Well then, do as I suggested, and upgrade your real computer.


----------



## joinmeindeath417 (Aug 19, 2009)

Wile E said:


> Well then, do as I suggested, and upgrade your real computer.



haha, i work at a computer shop so i kinda get stuff for free, all that i have is stuff i built from spare parts


----------



## Wile E (Aug 19, 2009)

Fine then, what I'm trying to say is, I'm sure there are more useful things you could spend your money on, rather than your 4th ps3. lol.


----------



## CDdude55 (Aug 19, 2009)

joinmeindeath417 said:


> haha, i work at a computer shop so i kinda get stuff for free, all that i have is stuff i built from spare parts



Tell them to give you a free GTX 260 and send it to me.


----------



## DrPepper (Aug 19, 2009)

joinmeindeath417 said:


> hahah yeah man relax it was ment as a joke only a few people got it.



I know I was messing around too


----------



## joinmeindeath417 (Aug 20, 2009)

Wile E said:


> Fine then, what I'm trying to say is, I'm sure there are more useful things you could spend your money on, rather than your 4th ps3. lol.



haha yeah like rent and bills :-\

end of the month sucks hard.

i am mainly buying it to take it apart and such, hell i can write it off at the end of the year as i have to pay taxes

so technically it is free


----------



## Wile E (Aug 20, 2009)

joinmeindeath417 said:


> haha yeah like rent and bills :-\
> 
> end of the month sucks hard.
> 
> ...



No, because you only get a percentage of it back in taxes.


----------



## joinmeindeath417 (Aug 20, 2009)

shh, the girlfriend doesn't know that


----------



## joinmeindeath417 (Aug 20, 2009)

DrPepper said:


> I know I was messing around too



Hey now someone in the "rate my pc" thread gave it a



Sadasius said:


> I give you a 2. That's because I have no idea what the hell your parts are! Plus I like to use this emoticon while I am visiting....


----------



## DonInKansas (Aug 20, 2009)

Wile E said:


> Cancel your preorder, sell the unopened 80GB, and build yourself a real computer. lol.





joinmeindeath417 said:


> lol i have a computer that does the job
> 
> i just put the ps3 specs as a joke.
> 
> ...



You said Dell.  Wile E said a REAL computer.


----------



## joinmeindeath417 (Aug 20, 2009)

haha yea yea, i know but it plays games, it does task, and i spent nothing on it...can't complain



theonedub said:


> Might be cheaper to keep it then and focus on PC Folding then.
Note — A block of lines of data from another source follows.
Lemma call_consistent c store : consistentStore store -> consistentStore (call c store).
Proof.
  intros [Hids Hcur]. destruct c as [now now' p cd e|i|i|]; cbn [call].
  - cbn [addVersion snd]. split; cbn [versions currentVersionId].
    + apply Forall_app. split; [done|]. apply Forall_singleton. cbn. eauto.
    + intros current [= <-]. unfold getCurrentVersion, getVersion.
      cbn [currentVersionId versions truthy String.append].
      change (truthy ("v" +:+ JsString.of_nat now)) with true. cbn iota.
      eapply find_of_In; [apply in_or_app; right; by left|done].
  - unfold setCurrentVersion. destruct (getVersion i store) as [v|] eqn:E; [|done].
    cbn [snd]. split; [done|]. intros current [= <-].
    unfold getCurrentVersion. cbn [currentVersionId].
    unfold getVersion in *. cbn [versions]. pose proof E as Hid%find_id_eq.
    rewrite Forall_forall in Hids.
    assert (Ht : truthy i = true).
    { rewrite <- Hid. apply made_id_truthy, Hids, list_elem_of_In.
      by apply find_some in E as [? _]. }
    rewrite Ht. eauto.
  - unfold deleteVersion.
    destruct (findIndex _ (versions store)) as [index|] eqn:E; [|done].
    cbn [snd]. split; cbn [versions currentVersionId]; [by apply splice1_Forall|].
    pose proof (splice1_Forall _ index _ Hids) as Hids'.
    intros current Hc. unfold getCurrentVersion, getVersion. cbn [versions currentVersionId].
    rewrite Hc.
    destruct (currentVersionId store) as [c0|] eqn:Ec; [|done].
    destruct (String.eqb c0 i) eqn:Eci.
    + unfold lastId in Hc.
      destruct (List.last _ None) as [v|] eqn:El; [|done].
      apply last_map_In in El.
      assert (Hv : truthy (VersionStore.id v) = true).
      { apply made_id_truthy. rewrite Forall_forall in Hids'.
        by apply Hids', list_elem_of_In. }
      rewrite Hv in Hc. injection Hc as <-. rewrite Hv.
      by eapply find_of_In.
    + injection Hc as <-. apply String.eqb_neq in Eci.
      destruct (Hcur c0 eq_refl) as (v & Hv & Hid).
      unfold getCurrentVersion, getVersion in Hv. rewrite Ec in Hv.
      destruct (truthy c0); [|done].
      rewrite (find_splice1 (fun v => String.eqb (VersionStore.id v) i)
                 (fun v => String.eqb (VersionStore.id v) c0) _ index); [eauto| |done].
      intros x Hx%String.eqb_eq. apply String.eqb_neq. congruence.
  - split; [apply Forall_nil_2|done].
Qed.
I will have to see hot much they are going for here in the US.



yeah just got back from gamestop, only get 120 for the 60gb 

that blows hard, you can get at least 250 online


----------



## MilkyWay (Aug 20, 2009)

why dosnt it have hd cables it only has AV cables

the elite is losing its hd cables too, component cables!

i mean wtf is that all about they are pushing the HD standard so why take the cables away

the xbox okay right no HD cables i just expected bullshit from microsoft but sony man the ps3 is a blu ray player why take away the tools to use it?


----------



## DaveK (Aug 20, 2009)

I know man, where's the HD cables in most HD things. Yeah, you can get them cheap but it wouldn't kill manufacterers to put them in, i.e our Samsung DVD player upscales to 1080p and features Anytime+ which means if you plug it via HDMI to a Samsung TV it has cool features like auto shutdown when you switch the TV off.

What would it cost them to buy in bulk? Probably less than us easily, why not just up the price a few quid to compensate for the cable? Sure we can just go out and buy one it's just easier if there's one in the box.


----------



## theonedub (Aug 20, 2009)

joinmeindeath417 said:


> yeah just got back from gamestop, only get 120 for the 60gb
> 
> that blows hard, you can get at least 250 online



I appreciate you looking for me. I will put in on CL and see what happens.


----------



## joinmeindeath417 (Aug 20, 2009)

DaveK said:


> I know man, where's the HD cables in most HD things. Yeah, you can get them cheap but it wouldn't kill manufacterers to put them in, i.e our Samsung DVD player upscales to 1080p and features Anytime+ which means if you plug it via HDMI to a Samsung TV it has cool features like auto shutdown when you switch the TV off.
> 
> What would it cost them to buy in bulk? Probably less than us easily, why not just up the price a few quid to compensate for the cable? Sure we can just go out and buy one it's just easier if there's one in the box.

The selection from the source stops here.